Instructions to follow ->
Among the lines of the data, copy those that hold "answers".

Available records ->
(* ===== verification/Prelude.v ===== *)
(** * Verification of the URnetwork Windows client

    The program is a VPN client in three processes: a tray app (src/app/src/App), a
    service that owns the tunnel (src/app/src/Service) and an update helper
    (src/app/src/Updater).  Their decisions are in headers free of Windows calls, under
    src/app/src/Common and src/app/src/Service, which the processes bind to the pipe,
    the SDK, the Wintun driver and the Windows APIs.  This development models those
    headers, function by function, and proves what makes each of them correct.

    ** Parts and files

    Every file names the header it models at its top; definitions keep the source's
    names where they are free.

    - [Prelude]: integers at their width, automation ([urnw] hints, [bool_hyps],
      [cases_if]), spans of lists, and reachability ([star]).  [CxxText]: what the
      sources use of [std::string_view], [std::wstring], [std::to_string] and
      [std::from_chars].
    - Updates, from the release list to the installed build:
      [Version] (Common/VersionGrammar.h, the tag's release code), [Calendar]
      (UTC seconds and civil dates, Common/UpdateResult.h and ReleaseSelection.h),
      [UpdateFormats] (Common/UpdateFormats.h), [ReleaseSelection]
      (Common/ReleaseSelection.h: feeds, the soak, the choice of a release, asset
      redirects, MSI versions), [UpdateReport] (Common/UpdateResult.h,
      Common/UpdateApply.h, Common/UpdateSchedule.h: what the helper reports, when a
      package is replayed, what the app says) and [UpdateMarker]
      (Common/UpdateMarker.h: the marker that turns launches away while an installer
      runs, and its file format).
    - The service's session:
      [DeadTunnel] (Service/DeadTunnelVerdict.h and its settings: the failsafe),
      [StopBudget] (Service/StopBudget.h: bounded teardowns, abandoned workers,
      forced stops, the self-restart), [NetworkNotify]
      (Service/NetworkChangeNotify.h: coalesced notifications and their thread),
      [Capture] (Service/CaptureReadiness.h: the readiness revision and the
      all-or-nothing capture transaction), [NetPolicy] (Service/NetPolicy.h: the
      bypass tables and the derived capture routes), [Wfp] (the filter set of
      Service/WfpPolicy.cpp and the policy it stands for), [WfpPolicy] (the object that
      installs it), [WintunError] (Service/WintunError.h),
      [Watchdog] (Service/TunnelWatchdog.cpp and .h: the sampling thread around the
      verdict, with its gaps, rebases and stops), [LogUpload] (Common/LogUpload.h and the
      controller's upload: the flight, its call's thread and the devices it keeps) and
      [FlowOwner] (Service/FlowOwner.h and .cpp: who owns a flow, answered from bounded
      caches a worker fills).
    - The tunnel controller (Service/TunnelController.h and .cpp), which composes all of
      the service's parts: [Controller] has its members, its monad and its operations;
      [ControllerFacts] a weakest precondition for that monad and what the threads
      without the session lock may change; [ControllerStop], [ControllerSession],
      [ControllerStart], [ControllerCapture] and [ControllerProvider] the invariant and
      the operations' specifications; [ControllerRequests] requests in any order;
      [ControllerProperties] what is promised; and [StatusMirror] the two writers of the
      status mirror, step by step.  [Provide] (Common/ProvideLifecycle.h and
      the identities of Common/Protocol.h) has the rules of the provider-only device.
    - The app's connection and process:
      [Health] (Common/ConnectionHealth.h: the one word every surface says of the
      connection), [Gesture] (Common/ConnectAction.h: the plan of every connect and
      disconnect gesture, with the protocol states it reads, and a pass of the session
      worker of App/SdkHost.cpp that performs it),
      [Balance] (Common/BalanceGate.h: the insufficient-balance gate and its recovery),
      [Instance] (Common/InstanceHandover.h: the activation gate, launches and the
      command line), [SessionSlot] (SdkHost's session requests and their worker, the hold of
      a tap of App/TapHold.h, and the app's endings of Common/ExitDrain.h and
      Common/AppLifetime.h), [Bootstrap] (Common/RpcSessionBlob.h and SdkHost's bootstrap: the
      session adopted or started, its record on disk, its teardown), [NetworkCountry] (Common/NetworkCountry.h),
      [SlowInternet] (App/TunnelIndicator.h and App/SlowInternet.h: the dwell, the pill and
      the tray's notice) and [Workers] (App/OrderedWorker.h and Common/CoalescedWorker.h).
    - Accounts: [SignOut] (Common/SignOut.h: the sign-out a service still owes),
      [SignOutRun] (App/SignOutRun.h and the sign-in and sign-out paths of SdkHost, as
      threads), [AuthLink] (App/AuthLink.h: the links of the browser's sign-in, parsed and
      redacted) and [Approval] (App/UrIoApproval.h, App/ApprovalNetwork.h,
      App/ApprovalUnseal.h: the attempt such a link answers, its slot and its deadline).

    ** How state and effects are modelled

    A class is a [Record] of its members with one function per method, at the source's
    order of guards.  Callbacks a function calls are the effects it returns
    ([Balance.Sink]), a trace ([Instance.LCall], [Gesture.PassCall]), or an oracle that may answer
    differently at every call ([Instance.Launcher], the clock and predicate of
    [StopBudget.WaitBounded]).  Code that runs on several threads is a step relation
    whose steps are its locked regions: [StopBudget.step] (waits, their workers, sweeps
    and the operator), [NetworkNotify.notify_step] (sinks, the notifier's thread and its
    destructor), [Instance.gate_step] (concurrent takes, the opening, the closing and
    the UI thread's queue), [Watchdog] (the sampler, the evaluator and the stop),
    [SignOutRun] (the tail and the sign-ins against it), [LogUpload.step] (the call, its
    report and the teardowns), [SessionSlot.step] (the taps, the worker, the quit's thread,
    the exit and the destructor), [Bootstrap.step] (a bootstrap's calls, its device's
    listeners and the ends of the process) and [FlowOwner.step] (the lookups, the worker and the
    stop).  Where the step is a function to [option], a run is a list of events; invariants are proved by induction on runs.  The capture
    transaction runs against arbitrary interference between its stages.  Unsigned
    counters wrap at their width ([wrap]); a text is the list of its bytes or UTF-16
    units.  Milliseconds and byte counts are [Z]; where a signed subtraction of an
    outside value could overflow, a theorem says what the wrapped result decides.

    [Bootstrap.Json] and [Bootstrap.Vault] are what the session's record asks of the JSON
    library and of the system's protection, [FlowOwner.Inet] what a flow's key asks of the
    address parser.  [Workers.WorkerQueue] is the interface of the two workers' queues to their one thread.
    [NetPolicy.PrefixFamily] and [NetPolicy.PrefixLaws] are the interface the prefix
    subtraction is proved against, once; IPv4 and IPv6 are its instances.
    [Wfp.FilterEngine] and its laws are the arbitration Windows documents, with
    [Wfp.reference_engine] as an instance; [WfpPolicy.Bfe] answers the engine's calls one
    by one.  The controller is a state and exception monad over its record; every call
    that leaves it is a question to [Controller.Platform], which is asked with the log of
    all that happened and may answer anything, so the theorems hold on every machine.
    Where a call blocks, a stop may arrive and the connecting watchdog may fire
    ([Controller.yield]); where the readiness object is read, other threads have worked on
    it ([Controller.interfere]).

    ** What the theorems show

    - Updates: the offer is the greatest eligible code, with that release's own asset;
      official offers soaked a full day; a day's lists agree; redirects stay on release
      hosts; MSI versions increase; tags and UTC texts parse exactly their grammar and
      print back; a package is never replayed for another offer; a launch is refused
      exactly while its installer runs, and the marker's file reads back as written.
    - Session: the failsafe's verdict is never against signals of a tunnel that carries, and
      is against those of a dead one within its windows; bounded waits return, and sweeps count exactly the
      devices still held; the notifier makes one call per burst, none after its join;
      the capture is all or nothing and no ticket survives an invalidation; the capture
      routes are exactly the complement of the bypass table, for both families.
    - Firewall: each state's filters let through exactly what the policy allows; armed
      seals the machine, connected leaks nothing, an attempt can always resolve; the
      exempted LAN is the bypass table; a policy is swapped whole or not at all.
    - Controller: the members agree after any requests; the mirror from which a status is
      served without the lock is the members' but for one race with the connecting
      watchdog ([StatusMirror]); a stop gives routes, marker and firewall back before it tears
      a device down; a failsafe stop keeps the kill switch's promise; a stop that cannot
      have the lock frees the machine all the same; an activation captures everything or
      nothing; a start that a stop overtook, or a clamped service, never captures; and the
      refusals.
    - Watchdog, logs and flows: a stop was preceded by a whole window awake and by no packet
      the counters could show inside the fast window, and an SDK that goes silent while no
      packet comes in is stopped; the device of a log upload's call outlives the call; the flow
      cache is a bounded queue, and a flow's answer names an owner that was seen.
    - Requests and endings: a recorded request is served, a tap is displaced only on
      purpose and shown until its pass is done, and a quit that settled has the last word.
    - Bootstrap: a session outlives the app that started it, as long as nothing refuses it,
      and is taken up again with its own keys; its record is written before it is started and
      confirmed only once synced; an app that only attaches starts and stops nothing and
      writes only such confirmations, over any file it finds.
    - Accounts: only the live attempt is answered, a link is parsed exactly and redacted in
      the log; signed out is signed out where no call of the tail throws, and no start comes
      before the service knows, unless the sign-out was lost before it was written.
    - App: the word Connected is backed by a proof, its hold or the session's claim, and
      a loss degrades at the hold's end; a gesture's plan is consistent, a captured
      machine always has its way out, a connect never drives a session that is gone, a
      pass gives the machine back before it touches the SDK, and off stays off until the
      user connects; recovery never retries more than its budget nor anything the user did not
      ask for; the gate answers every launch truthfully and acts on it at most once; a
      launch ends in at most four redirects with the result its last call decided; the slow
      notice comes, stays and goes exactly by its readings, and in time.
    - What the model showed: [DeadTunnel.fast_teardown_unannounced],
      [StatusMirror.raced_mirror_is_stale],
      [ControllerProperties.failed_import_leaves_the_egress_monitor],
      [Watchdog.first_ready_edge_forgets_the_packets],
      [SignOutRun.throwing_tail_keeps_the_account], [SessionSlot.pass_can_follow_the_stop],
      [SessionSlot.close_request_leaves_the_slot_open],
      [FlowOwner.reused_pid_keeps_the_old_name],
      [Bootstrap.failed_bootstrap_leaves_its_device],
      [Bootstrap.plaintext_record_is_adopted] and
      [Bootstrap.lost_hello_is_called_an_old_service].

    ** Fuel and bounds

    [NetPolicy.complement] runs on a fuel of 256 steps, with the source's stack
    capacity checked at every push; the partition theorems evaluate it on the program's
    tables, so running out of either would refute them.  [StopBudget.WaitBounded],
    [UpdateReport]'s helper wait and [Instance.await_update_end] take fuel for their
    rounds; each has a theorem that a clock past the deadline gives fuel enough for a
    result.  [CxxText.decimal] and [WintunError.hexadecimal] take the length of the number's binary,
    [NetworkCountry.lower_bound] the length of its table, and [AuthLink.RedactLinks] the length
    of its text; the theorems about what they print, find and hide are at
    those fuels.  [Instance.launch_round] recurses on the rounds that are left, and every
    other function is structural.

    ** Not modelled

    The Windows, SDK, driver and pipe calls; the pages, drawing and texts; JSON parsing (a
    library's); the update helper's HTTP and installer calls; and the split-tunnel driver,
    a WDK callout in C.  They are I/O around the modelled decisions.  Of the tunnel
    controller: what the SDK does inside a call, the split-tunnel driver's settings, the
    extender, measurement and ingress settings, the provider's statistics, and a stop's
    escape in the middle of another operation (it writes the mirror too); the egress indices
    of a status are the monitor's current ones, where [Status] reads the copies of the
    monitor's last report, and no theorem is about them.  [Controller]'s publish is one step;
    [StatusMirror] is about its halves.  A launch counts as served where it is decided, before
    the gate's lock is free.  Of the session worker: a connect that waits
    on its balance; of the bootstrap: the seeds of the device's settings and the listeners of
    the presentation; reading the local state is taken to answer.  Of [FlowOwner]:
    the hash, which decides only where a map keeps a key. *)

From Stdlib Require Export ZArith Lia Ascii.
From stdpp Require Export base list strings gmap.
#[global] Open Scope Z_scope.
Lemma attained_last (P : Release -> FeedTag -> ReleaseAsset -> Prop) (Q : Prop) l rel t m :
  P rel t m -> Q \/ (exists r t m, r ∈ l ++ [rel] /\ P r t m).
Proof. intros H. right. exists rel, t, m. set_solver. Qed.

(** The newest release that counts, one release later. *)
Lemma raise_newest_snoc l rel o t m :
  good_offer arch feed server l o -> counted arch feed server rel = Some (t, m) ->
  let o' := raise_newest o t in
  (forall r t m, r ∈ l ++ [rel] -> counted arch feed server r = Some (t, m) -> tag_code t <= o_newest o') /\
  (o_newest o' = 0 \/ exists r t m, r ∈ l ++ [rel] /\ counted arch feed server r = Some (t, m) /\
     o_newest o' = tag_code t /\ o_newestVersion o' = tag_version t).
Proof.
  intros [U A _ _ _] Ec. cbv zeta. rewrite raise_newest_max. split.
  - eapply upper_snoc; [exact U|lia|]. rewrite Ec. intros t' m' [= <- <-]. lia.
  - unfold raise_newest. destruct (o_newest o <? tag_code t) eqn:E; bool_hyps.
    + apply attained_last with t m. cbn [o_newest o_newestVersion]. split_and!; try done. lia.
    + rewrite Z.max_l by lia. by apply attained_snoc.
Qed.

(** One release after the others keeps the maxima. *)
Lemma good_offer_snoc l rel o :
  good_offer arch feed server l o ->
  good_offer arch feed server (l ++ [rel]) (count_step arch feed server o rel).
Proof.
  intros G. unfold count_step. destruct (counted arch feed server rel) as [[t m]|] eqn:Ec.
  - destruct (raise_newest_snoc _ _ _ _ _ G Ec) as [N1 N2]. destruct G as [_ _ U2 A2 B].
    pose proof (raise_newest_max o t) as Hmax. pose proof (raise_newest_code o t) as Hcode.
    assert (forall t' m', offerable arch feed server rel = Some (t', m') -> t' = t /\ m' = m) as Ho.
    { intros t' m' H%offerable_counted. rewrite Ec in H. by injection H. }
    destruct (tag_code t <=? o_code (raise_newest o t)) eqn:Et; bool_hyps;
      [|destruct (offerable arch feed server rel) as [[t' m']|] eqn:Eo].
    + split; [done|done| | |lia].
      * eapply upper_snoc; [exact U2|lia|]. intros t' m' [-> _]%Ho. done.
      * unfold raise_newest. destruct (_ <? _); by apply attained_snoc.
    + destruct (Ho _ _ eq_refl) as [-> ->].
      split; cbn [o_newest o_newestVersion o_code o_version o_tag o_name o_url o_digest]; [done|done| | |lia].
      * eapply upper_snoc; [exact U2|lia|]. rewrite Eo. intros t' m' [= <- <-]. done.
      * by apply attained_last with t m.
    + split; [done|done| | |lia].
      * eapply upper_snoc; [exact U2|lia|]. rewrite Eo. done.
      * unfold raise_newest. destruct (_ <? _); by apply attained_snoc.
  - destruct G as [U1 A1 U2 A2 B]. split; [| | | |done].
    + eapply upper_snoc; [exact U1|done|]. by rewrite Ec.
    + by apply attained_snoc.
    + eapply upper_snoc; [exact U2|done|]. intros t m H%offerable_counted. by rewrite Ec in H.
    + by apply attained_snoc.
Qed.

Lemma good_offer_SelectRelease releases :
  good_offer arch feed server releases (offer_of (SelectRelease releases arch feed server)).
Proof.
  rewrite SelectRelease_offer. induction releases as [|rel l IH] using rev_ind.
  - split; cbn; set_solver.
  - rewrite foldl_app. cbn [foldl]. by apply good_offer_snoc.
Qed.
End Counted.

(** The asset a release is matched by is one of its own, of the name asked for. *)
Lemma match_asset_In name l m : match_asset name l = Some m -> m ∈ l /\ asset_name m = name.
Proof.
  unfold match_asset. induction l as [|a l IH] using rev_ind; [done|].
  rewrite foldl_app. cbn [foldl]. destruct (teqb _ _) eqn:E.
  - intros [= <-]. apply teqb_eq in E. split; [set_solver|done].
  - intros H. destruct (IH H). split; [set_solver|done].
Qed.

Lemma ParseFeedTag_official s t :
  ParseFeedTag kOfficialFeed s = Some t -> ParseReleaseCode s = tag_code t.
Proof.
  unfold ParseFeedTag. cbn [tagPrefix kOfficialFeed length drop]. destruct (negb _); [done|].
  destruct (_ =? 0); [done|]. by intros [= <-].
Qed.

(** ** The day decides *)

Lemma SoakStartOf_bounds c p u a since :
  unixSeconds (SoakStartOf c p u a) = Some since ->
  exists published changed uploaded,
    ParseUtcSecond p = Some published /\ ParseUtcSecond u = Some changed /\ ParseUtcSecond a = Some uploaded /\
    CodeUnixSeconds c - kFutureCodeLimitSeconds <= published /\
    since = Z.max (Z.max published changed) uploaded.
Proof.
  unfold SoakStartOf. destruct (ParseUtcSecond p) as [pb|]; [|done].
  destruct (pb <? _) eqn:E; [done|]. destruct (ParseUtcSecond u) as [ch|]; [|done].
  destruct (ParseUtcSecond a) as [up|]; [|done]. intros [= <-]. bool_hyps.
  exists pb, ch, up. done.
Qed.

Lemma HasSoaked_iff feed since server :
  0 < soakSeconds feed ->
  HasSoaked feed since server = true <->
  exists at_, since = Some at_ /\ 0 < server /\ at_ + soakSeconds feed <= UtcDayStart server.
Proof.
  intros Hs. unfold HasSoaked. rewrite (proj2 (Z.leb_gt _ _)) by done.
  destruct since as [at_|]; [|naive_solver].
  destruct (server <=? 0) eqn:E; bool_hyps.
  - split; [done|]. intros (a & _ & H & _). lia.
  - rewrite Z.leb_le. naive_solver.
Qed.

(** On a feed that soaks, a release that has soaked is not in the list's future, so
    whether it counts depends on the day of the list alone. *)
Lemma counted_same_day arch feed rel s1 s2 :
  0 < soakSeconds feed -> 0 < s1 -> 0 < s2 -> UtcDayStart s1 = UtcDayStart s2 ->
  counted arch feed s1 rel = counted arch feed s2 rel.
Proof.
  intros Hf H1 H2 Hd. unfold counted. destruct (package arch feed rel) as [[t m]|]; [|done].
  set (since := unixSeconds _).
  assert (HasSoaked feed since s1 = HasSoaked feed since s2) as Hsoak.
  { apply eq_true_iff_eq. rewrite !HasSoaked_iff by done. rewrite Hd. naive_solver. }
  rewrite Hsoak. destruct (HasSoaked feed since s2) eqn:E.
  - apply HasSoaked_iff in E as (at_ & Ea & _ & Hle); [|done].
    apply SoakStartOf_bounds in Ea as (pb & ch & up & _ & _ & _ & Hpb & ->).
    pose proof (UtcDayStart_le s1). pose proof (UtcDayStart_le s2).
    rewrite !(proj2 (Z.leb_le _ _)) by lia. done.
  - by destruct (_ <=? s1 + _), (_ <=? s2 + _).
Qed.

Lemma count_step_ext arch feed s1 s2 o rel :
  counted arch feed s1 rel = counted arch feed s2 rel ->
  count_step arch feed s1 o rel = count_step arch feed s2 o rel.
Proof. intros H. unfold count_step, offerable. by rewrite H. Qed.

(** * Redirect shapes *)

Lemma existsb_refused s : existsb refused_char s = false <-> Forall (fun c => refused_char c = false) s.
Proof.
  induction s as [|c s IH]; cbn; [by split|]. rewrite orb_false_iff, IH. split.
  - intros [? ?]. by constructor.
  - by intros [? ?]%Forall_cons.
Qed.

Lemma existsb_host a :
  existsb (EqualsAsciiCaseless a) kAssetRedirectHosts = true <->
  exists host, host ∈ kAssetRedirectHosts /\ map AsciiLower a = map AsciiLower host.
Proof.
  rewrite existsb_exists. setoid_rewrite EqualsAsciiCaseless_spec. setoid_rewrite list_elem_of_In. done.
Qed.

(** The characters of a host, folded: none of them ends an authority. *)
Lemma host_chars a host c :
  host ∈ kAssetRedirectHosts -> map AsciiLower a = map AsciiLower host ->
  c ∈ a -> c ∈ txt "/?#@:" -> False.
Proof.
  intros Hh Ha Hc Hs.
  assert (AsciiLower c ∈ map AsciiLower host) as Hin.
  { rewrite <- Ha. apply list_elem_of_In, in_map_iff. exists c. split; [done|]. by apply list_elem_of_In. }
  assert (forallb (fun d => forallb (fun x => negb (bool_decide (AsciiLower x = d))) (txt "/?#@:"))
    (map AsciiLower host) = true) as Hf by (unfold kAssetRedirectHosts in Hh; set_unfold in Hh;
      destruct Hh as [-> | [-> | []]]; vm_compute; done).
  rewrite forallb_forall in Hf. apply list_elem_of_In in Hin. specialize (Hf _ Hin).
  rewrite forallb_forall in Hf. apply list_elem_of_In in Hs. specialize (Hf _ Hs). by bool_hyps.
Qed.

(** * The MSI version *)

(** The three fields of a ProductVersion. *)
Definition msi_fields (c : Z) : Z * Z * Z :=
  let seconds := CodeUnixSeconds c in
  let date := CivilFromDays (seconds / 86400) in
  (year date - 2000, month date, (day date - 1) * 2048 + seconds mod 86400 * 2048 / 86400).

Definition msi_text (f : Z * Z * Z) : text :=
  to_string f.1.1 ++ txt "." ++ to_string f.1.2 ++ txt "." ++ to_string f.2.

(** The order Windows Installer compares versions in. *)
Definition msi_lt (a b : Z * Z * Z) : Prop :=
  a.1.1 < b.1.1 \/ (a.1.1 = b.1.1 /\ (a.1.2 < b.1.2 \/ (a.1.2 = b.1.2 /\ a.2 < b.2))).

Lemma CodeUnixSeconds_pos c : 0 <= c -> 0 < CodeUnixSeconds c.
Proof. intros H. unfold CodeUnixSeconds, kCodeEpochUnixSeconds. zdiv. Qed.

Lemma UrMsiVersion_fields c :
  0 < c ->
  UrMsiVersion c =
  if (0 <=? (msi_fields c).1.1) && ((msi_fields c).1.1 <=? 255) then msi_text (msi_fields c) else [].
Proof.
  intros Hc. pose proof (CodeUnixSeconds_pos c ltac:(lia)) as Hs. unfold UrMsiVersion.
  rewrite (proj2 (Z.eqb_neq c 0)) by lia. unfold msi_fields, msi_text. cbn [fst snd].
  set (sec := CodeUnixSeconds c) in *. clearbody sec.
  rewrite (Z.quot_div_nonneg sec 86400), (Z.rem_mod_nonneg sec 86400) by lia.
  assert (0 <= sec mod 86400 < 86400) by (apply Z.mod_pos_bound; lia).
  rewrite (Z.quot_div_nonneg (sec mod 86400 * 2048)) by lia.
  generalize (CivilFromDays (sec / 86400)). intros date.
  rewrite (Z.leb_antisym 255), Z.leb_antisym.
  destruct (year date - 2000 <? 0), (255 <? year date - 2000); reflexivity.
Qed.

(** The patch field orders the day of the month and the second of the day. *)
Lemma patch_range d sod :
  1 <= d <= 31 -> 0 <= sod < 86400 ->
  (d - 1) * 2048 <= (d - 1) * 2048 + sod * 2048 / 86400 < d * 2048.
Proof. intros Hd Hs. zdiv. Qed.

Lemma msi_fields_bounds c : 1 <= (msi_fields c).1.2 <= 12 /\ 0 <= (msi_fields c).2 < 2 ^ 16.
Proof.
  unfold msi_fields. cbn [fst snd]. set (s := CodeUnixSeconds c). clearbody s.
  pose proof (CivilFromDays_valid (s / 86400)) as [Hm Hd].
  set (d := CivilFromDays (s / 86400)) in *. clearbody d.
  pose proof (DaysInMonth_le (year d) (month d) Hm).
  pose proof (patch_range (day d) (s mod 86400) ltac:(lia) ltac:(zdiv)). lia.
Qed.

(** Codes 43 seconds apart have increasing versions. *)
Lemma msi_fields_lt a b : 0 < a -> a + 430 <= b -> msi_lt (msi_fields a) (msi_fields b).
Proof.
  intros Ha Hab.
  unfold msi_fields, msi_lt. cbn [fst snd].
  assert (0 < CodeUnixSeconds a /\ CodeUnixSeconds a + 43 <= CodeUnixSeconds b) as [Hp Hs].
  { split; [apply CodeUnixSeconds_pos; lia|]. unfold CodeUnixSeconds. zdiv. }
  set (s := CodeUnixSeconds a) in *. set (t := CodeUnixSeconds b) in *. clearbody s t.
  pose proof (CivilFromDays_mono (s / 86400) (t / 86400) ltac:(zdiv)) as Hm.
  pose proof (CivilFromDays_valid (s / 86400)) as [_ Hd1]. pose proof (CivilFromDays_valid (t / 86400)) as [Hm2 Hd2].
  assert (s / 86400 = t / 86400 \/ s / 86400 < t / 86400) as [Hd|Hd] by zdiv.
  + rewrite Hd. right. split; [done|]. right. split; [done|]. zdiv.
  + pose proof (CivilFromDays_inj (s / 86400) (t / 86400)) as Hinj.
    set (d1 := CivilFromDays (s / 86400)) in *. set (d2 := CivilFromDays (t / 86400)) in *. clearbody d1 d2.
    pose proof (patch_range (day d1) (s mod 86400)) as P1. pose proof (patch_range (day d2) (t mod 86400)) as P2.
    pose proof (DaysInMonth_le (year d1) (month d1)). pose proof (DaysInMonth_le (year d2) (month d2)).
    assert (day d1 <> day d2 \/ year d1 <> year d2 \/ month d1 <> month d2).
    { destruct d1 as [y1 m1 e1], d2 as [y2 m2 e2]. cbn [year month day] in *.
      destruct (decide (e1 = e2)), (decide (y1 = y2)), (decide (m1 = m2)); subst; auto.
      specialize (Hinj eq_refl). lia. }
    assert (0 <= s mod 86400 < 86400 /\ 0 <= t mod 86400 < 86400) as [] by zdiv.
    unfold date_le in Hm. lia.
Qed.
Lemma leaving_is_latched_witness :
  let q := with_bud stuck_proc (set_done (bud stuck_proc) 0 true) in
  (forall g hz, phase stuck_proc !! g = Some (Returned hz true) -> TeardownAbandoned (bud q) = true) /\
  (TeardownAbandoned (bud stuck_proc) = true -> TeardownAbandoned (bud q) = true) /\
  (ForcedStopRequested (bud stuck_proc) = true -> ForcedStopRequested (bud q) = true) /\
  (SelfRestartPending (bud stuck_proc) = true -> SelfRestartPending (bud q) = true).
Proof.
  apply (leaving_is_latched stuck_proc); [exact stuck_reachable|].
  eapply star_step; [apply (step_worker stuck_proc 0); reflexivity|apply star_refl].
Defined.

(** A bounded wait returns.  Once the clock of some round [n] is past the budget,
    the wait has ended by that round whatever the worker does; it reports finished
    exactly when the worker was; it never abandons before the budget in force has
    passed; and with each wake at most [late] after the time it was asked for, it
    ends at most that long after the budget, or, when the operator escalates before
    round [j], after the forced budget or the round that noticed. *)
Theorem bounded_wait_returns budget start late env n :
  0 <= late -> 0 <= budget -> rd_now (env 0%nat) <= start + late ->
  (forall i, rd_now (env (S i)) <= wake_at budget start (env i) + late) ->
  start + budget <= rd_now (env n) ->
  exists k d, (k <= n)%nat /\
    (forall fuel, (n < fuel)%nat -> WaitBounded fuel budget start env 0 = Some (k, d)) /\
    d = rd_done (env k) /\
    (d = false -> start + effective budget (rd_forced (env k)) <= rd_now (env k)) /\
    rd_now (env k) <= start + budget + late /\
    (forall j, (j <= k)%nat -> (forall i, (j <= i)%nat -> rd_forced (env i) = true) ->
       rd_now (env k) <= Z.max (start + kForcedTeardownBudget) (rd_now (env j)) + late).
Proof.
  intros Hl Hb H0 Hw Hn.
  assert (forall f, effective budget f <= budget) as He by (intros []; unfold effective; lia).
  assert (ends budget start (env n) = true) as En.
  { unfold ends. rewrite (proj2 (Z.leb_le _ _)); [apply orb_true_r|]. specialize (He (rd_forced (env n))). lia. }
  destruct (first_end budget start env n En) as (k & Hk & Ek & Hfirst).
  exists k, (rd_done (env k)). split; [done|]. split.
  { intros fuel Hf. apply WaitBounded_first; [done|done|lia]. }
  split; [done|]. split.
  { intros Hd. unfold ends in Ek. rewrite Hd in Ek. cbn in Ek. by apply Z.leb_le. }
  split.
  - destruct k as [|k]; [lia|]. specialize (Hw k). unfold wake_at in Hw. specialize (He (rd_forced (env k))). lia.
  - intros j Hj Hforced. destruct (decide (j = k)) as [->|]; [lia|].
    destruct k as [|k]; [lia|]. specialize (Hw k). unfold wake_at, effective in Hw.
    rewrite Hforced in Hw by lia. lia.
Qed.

Expected answer ->
      App/ApprovalUnseal.h: the attempt such a link answers, its slot and its deadline).
    [Wfp.reference_engine] as an instance; [WfpPolicy.Bfe] answers the engine's calls one
      ask for; the gate answers every launch truthfully and acts on it at most once; a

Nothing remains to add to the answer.